Diffuse-type gastric cancer (DGC) is an aggressive tumor type characterized by a dense extracellular matrix (ECM). Metabolic reprogramming, a key oncogenic factor driving tumor progression, is closely linked to ECM deposition, although the regulatory mechanisms remain poorly understood. In this study, we integrated single-cell sequencing, proteomics, metabolomics, and large-scale clinical data to identify the metabolic signature of DGC. We found that the tricarboxylic acid (TCA) cycle is suppressed in DGC, which correlates with the formation of a dense ECM. Annexin A8 (ANXA8) was identified as a critical regulator that inhibits the TCA cycle in DGC and is positively associated with matrix formation. Mechanistically, ANXA8 interacts with SP1 to promote the transcription of pyrophosphatase 1, thereby suppressing the TCA cycle, activating cancer-associated fibroblasts, and facilitating aberrant ECM deposition.

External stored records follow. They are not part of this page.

(** ** Logging in with one of them *)

Lemma login_finds assertion records new request now :
  Forall (fun r => verify_authenticator_commitment self r = Ok tt) records -> new ∈ records ->
  or_credential_lookup new = Some (result_cred_id assertion) ->
  (forall r, r ∈ records -> or_credential_lookup r = or_credential_lookup new -> r = new) ->
  forall w, login_with_assertion self assertion records request now w
            = (do! updated := prog_lift (updated_passkey new assertion) in
               do! owner := auth_ask (fun d => principal d (or_principal_id new)) in
               do! _ := prog_lift (verify_principal_commitment self owner) in
               do! _ := prog_reject (negb (bool_decide (pc_state owner = "active"))) Rejected in
               create_browser_session self owner new (Some updated) request now) w.
Proof.
  intros HF Hin Hl Hu w. induction HF as [|r records Hr HF IH]; [by apply not_elem_of_nil in Hin|].
  cbn [login_with_assertion]. rewrite (bind_lift_Ok _ _ tt) by done.
  case_bool_decide as E; cbn [negb].
  - rewrite (Hu r); [done|left|congruence].
  - apply IH; [|intros x Hx; apply Hu; by right].
    apply elem_of_cons in Hin as [->|?]; [by rewrite Hl in E|done].
Qed.

Lemma read_passkeys_unique d records ks r r' :
  db_ok d -> passkeys_read d records ks -> r ∈ records -> r' ∈ records ->
  or_credential_lookup r = or_credential_lookup r' -> is_Some (or_credential_lookup r) -> r = r'.
Proof.
  intros Hok [Hr _] H1 H2 E [l Hl]. apply result_mapM_Forall2 in Hr.
  assert (forall x, x ∈ records -> exists y, y ∈ rows (db_authenticators d) /\ parse_authenticator y = Ok x
            /\ oa_credential_lookup y = or_credential_lookup x) as Hrow.
  { intros x [i Hx]%list_elem_of_lookup. destruct (Forall2_lookup_r _ _ _ _ _ Hr Hx) as (y & Hy & Hp).
    exists y. split; [|split; [done|]].
    - apply list_elem_of_lookup_2 in Hy. rewrite order_by_perm in Hy. by apply elem_of_select in Hy as [? _].
    - unfold parse_authenticator in Hp. by minv. }
  destruct (Hrow r H1) as (y & Hy & Hp & Hyl). destruct (Hrow r' H2) as (y' & Hy' & Hp' & Hyl').
  assert (y = y') as <-; [|congruence].
  eapply unique_row; [exact (ok_authenticators _ (ok_tables _ Hok))|done..|].
  apply (clash_at authenticators_schema y y' 1 [VBlob l]); cbn; [by rewrite Hyl, Hl|by rewrite Hyl', <- E, Hl].
Qed.

Lemma stored_passkeys_verified records ks :
  result_mapM (stored_passkey self) records = Ok ks ->
  Forall (fun r => verify_authenticator_commitment self r = Ok tt) records.
Proof.
  intros H%result_mapM_Forall2. induction H as [|r k records ks Hr _ IH]; constructor; [|done].
  unfold stored_passkey in Hr. minv. by match goal with u : () |- _ => destruct u end.
Qed.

Deletion of ANXA8 suppresses malignant phenotypes and shows synergistic effects with the chemotherapeutic agent 5-fluorouracil (5-FU). Large-scale clinical data further confirmed the correlation between ANXA8 expression and both gastric cancer progression and 5-FU therapeutic efficacy. High-throughput organoid screening identified UNC2025 as a selective ANXA8 inhibitor. Targeting ANXA8 with UNC2025 restores TCA cycle activity and inhibits ECM deposition in DGC, enhancing the therapeutic effects of 5-FU in patient-derived xenografts and organoids. Furthermore, a polyphenol-based UNC2025 nanodelivery system improved the efficacy of this combination therapy. In summary, this study elucidates how ANXA8-mediated suppression of the TCA cycle promotes dense ECM formation and malignant progression in DGC, highlighting the therapeutic potential of targeting ANXA8 in DGC treatment.